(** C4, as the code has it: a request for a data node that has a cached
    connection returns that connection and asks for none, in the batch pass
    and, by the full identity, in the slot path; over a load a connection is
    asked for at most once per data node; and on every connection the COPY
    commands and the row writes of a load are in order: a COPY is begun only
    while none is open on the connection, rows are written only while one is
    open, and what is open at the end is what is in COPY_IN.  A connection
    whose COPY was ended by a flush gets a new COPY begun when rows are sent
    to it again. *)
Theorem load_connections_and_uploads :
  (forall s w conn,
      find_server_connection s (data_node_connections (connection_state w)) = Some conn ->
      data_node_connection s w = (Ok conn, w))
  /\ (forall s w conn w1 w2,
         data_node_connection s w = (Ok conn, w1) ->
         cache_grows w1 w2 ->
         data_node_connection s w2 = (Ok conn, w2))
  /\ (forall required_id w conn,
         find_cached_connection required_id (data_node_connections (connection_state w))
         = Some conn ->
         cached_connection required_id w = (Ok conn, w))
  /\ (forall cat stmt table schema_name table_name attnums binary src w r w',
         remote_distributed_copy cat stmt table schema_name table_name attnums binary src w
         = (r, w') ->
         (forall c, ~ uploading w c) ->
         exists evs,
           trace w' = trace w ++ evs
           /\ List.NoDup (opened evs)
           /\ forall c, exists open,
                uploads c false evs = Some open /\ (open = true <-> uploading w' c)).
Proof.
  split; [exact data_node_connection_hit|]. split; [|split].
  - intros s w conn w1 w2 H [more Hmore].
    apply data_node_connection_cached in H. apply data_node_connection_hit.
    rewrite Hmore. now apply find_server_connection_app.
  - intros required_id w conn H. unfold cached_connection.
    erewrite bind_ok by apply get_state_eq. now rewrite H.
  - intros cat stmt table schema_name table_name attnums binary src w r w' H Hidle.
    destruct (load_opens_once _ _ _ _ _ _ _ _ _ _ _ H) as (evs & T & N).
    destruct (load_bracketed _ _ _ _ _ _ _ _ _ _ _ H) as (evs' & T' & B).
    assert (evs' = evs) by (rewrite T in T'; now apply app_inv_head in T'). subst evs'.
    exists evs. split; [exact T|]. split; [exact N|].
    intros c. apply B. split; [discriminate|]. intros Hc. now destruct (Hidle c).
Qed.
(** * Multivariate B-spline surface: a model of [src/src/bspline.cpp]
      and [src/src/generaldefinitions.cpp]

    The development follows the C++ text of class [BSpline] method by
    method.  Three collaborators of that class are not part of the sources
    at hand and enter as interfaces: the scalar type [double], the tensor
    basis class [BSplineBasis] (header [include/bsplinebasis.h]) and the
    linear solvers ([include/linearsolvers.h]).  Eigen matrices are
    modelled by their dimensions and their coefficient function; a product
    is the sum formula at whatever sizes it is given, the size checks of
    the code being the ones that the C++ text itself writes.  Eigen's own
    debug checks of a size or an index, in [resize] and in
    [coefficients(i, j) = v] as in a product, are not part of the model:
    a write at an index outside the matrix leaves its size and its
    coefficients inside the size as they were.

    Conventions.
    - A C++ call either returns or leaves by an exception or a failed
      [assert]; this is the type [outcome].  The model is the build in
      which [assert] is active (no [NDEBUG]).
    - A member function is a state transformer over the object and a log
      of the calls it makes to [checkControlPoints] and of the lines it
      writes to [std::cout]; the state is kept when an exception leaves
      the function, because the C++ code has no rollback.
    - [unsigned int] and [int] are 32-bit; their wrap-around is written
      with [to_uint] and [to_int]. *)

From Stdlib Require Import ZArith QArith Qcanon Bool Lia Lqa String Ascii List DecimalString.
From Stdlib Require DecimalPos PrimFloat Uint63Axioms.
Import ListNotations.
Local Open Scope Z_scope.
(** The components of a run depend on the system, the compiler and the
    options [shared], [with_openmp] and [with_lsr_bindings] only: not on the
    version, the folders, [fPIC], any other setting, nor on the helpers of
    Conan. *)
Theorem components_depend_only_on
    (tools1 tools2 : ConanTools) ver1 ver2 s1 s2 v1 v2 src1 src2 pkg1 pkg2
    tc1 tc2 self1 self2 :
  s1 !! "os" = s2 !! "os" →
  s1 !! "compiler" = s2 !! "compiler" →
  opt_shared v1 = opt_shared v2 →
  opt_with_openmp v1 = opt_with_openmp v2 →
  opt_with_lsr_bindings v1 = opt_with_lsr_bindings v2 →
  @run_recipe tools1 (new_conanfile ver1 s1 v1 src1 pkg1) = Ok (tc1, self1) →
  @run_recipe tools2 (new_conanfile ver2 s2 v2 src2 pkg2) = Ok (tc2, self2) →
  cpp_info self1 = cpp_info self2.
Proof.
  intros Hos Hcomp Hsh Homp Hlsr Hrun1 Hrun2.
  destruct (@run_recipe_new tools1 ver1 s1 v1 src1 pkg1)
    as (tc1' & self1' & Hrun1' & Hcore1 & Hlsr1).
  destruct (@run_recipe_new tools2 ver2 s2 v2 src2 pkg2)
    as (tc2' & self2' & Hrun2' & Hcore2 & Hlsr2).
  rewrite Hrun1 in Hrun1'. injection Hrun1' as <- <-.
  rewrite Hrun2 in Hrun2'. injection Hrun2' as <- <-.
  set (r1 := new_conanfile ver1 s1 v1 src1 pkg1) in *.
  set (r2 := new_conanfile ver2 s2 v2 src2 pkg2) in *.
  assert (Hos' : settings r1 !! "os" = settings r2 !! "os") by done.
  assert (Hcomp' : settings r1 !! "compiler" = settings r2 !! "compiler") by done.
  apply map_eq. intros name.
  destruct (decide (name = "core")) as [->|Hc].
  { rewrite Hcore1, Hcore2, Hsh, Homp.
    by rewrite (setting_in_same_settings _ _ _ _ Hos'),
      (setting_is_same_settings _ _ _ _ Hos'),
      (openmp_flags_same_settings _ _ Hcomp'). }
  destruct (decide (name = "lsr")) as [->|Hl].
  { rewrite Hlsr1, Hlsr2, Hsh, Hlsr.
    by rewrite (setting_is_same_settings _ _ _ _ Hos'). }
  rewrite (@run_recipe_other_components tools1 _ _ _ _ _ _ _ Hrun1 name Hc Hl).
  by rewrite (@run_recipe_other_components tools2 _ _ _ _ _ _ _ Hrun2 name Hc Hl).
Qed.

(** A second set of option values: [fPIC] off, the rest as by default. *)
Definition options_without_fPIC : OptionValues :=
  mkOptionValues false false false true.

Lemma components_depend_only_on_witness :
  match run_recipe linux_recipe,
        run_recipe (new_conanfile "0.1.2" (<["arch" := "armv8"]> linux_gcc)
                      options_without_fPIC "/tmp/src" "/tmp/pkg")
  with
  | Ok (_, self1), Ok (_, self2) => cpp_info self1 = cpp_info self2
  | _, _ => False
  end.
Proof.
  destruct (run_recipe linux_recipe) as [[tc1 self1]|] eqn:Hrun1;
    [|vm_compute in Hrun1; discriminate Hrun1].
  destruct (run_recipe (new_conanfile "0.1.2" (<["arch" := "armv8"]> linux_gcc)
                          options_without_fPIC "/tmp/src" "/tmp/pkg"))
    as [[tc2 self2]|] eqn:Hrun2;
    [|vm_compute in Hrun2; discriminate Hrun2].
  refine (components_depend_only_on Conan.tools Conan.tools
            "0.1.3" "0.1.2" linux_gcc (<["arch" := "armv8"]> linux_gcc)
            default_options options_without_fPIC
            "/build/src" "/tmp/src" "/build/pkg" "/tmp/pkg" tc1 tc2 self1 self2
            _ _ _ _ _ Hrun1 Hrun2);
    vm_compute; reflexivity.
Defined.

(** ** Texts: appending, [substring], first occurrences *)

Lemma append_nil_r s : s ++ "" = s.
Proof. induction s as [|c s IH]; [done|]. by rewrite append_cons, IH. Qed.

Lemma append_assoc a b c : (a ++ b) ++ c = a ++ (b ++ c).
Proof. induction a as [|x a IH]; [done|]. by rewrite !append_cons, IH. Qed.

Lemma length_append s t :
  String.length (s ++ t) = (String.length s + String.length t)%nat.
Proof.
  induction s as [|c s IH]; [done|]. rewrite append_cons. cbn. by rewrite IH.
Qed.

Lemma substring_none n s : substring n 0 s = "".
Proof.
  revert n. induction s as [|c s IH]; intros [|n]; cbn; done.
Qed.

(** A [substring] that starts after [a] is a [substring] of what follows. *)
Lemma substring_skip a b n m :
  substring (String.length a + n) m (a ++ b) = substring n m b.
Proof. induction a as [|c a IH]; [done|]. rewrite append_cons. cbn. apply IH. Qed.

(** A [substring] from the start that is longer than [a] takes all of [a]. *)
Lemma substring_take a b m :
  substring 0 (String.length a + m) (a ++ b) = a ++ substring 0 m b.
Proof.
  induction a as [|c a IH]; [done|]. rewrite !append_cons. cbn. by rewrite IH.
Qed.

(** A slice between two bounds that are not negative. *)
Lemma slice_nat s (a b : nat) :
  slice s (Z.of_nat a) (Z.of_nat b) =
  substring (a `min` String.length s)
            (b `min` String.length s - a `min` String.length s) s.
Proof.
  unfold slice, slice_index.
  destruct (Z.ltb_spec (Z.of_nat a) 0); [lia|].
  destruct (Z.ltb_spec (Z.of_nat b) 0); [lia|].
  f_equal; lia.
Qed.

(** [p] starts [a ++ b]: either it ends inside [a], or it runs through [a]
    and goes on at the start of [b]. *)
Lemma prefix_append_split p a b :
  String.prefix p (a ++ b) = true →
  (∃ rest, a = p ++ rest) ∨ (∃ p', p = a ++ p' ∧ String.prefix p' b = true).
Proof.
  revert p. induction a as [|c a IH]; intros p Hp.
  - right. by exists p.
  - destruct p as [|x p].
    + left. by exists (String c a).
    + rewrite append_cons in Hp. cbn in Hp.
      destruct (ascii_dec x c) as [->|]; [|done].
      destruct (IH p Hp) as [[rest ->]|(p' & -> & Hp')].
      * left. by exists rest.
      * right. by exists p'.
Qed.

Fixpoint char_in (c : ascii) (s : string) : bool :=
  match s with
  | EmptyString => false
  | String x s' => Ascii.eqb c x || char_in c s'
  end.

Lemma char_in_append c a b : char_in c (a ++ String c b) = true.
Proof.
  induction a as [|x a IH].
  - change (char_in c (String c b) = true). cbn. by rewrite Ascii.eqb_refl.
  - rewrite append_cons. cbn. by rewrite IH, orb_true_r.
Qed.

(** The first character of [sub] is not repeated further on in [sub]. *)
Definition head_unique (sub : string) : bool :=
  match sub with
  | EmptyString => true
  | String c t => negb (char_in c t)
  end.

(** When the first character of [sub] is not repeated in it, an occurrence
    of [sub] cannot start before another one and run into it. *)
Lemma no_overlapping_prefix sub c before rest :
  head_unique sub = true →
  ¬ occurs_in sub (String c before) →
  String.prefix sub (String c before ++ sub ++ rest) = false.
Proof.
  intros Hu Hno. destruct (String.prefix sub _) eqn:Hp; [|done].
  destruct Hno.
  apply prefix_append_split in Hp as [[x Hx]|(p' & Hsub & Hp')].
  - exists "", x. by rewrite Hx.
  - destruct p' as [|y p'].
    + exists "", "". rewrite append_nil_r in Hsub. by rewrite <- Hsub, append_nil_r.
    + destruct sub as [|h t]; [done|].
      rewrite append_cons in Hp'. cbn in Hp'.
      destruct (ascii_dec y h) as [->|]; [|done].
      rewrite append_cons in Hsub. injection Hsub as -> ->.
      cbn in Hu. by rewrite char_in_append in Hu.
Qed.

• Work task: Among the entries above, copy exactly only the lines starting with the one containing "- A C++ call" and going through the one containing "which [assert] is active (no [NDEBUG]).", both ends included.

• Result for this exercise:
    - A C++ call either returns or leaves by an exception or a failed
      [assert]; this is the type [outcome].  The model is the build in
      which [assert] is active (no [NDEBUG]).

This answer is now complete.